Cdkn2a, encoding p16 and p14, is a crucial tumor suppressor gene [1,2]. It is involved in cell cycle regulation, as p16 inhibits CDK4/6, thus controlling cell proliferation. Its loss is linked to tumor progression, making it of great biological importance in cancer research [1].

Loss of Cdkn2a is a frequent driver of melanoma progression. Pharmacological inhibition of p16 targets CDK4/6, which is a potential therapeutic strategy. Other approaches include exploiting cell cycle deregulation, targeting metabolic rewiring, epigenetically restoring expression, acting on co-deleted gene dependencies, or modulating immune responses [1]. Additionally, CDKN2A is the most common homozygously deleted gene in all human cancers.

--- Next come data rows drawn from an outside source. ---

(* ===== verification/EmulatorServer.v ===== *)
(** * The emulated bridge and its clients

    [_handle_client] and [_process_buffer] of [esp32/emulator/device.py] as the tasks of
    any number of connections to the bridge of [Emulator]. A task runs from one wait to
    the next: for data, or for the delay before a line is handled
    ([response_delay_ms]); other tasks run meanwhile. A write does not wait. *)

From S2P Require Import Prelude Common Hex Text Emulator.
From stdpp Require Import strings options.

Local Open Scope Z_scope.

(** ** Connections *)

(** The buffer of a connection, the line whose delay runs, what was written, and
    whether its task still runs. *)
Record session := {
  inbuf : bytes;
  waiting : option bytes;
  written : list bytes;
  is_open : bool
}.

Definition new_session : session := {| inbuf := []; waiting := None; written := []; is_open := true |}.

Definition set_inbuf (b : bytes) (s : session) : session :=
  {| inbuf := b; waiting := waiting s; written := written s; is_open := is_open s |}.

Definition set_waiting (w : option bytes) (s : session) : session :=
  {| inbuf := inbuf s; waiting := w; written := written s; is_open := is_open s |}.

Definition set_closed (s : session) : session :=
  {| inbuf := inbuf s; waiting := None; written := written s; is_open := false |}.

(** A line is handled: its replies, and the end of the task when it raises. *)
Definition add_output (o : output) (s : session) : session :=
  {| inbuf := inbuf s; waiting := None; written := written s ++ o.1;
     is_open := is_open s && is_Ok o.2 |}.

(** [_process_buffer] up to its next delay, or to the end of the buffer. The lines
    that were handled are given back with the state. *)
Fixpoint process (fuel : nat) (delay : bool) (s : session) (em : emulator) : session * emulator * list bytes :=
  match fuel with
  | O => (s, em, [])
  | S fuel =>
      match line_end (inbuf s) with
      | None => (s, em, [])
      | Some (e, next) =>
          let l := take e (inbuf s) in
          let s := set_inbuf (drop next (inbuf s)) s in
          match l with
          | [] => process fuel delay s em
          | _ :: _ =>
              if delay then (set_waiting (Some l) s, em, [])
              else
                let '(em, o) := handle_line l em in
                let s := add_output o s in
                if is_open s then
                  let '(s, em, ls) := process fuel delay s em in (s, em, l :: ls)
                else (s, em, [l])
          end
      end
  end.

Definition process_all (delay : bool) (s : session) (em : emulator) : session * emulator * list bytes :=
  process (length (inbuf s)) delay s em.

(** The delay of a line ends. *)
Definition resume (delay : bool) (l : bytes) (s : session) (em : emulator) : session * emulator * list bytes :=
  let '(em, o) := handle_line l em in
  let s := add_output o s in
  if is_open s then
    let '(s, em, ls) := process_all delay s em in (s, em, l :: ls)
  else (s, em, [l]).

(** ** The server *)

(** [order] is the order in which lines were handled, with their connections. *)
Record bridge_server := { bridge : emulator; sessions : list session; order : list (nat * bytes) }.

Definition server_start (em : emulator) : bridge_server := {| bridge := em; sessions := []; order := [] |}.

(** What a task did. *)
Definition after (i : nat) (st : bridge_server) (r : session * emulator * list bytes) : bridge_server :=
  let '(s, em, ls) := r in
  {| bridge := em; sessions := <[i := s]> (sessions st); order := order st ++ map (pair i) ls |}.

Inductive label := Connects | Reads (i : nat) (data : bytes) | Awakes (i : nat) | Ends (i : nat).

(** A connection is accepted; [read] returns data; a delay ends; a task ends, because
    its client is gone or it is cancelled. *)
Inductive bridge_step (delay : bool) : bridge_server -> label -> bridge_server -> Prop :=
| StepConnects st :
    bridge_step delay st Connects
      {| bridge := bridge st; sessions := sessions st ++ [new_session]; order := order st |}
| StepReads st i s data :
    sessions st !! i = Some s -> is_open s = true -> waiting s = None -> data <> [] ->
    bridge_step delay st (Reads i data)
      (after i st (process_all delay (set_inbuf (inbuf s ++ data) s) (bridge st)))
| StepAwakes st i s l :
    sessions st !! i = Some s -> is_open s = true -> waiting s = Some l ->
    bridge_step delay st (Awakes i) (after i st (resume delay l s (bridge st)))
| StepEnds st i s :
    sessions st !! i = Some s -> is_open s = true ->
    bridge_step delay st (Ends i)
      {| bridge := bridge st; sessions := <[i := set_closed s]> (sessions st); order := order st |}.

Inductive runs (delay : bool) (em : emulator) : list label -> bridge_server -> Prop :=
| RunsNone : runs delay em [] (server_start em)
| RunsStep labels st label st' :
    runs delay em labels st -> bridge_step delay st label st' -> runs delay em (labels ++ [label]) st'.

(** ** The reference: one line after the other *)

Definition handle_all (ls : list (nat * bytes)) (em : emulator) : emulator :=
  foldl (fun em l => (handle_line l.2 em).1) em ls.

(** What the lines of connection [i] are answered, each at its turn. *)
Fixpoint replies (i : nat) (ls : list (nat * bytes)) (em : emulator) : list bytes :=
  match ls with
  | [] => []
  | (j, l) :: ls =>
      let '(em', o) := handle_line l em in
      (if (i =? j)%nat then o.1 else []) ++ replies i ls em'
  end.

Tumors often codelete the nearby gene MTAP, creating a dependency on PRMT5, and MTA-cooperative PRMT5 inhibitors show early efficacy in treating CDKN2A/MTAP-deleted cancers [2].

In conclusion, Cdkn2a is a key tumor suppressor gene, with its loss significantly contributing to cancer development, especially melanoma. Research on Cdkn2a-related therapeutic strategies offers potential new avenues for precision medicine in melanoma and understanding the treatment of CDKN2A/MTAP-deleted cancers [1,2].